##### DATASET ENTRIES #####

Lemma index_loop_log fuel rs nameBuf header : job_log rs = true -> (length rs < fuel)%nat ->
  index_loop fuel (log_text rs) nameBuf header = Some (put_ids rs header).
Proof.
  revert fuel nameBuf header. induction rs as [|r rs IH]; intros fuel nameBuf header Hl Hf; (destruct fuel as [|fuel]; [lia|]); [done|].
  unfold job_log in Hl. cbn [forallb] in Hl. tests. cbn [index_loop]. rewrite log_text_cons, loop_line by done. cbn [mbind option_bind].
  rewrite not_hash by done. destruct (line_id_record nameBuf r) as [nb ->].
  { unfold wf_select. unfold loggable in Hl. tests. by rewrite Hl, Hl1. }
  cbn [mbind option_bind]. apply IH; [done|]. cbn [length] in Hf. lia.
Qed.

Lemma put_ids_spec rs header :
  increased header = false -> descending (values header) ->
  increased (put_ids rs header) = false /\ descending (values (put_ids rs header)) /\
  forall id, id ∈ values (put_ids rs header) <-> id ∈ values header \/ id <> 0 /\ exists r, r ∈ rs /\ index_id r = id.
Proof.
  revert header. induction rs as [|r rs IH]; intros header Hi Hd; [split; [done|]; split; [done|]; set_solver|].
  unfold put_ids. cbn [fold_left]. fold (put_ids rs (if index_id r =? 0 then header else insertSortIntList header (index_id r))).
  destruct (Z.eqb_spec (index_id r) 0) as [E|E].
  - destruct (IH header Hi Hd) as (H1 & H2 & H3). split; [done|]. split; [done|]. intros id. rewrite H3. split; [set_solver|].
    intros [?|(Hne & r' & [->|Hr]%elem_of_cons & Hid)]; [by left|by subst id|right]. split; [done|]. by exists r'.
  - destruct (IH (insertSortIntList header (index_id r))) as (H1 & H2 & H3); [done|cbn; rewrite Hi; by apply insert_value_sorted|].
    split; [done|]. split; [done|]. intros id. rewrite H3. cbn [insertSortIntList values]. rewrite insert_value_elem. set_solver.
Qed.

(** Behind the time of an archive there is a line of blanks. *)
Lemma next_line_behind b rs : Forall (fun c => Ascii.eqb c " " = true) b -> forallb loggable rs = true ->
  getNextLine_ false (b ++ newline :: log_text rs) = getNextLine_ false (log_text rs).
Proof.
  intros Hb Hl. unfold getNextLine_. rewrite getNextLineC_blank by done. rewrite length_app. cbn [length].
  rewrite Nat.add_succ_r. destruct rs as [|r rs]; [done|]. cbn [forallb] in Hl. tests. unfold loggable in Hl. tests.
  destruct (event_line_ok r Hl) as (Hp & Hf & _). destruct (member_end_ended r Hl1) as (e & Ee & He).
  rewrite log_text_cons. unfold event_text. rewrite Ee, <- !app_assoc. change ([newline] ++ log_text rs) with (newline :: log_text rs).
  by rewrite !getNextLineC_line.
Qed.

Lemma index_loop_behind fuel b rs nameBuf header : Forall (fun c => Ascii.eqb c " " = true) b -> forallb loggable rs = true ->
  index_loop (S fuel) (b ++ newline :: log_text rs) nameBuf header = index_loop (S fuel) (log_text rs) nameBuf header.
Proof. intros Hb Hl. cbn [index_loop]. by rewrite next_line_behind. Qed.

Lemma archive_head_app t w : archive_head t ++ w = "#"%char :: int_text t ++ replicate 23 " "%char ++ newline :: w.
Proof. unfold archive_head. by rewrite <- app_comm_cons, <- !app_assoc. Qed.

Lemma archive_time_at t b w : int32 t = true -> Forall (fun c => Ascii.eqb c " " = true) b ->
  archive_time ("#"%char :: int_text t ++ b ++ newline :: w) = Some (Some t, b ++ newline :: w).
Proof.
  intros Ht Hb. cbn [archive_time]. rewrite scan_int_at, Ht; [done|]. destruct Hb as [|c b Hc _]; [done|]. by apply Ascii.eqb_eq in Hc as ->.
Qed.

#####

*PROBLEM REQUIREMENTS:* Count all lines of the data that include "unfold". The answer is the number alone.

*THE COMPLETED TASK:* 7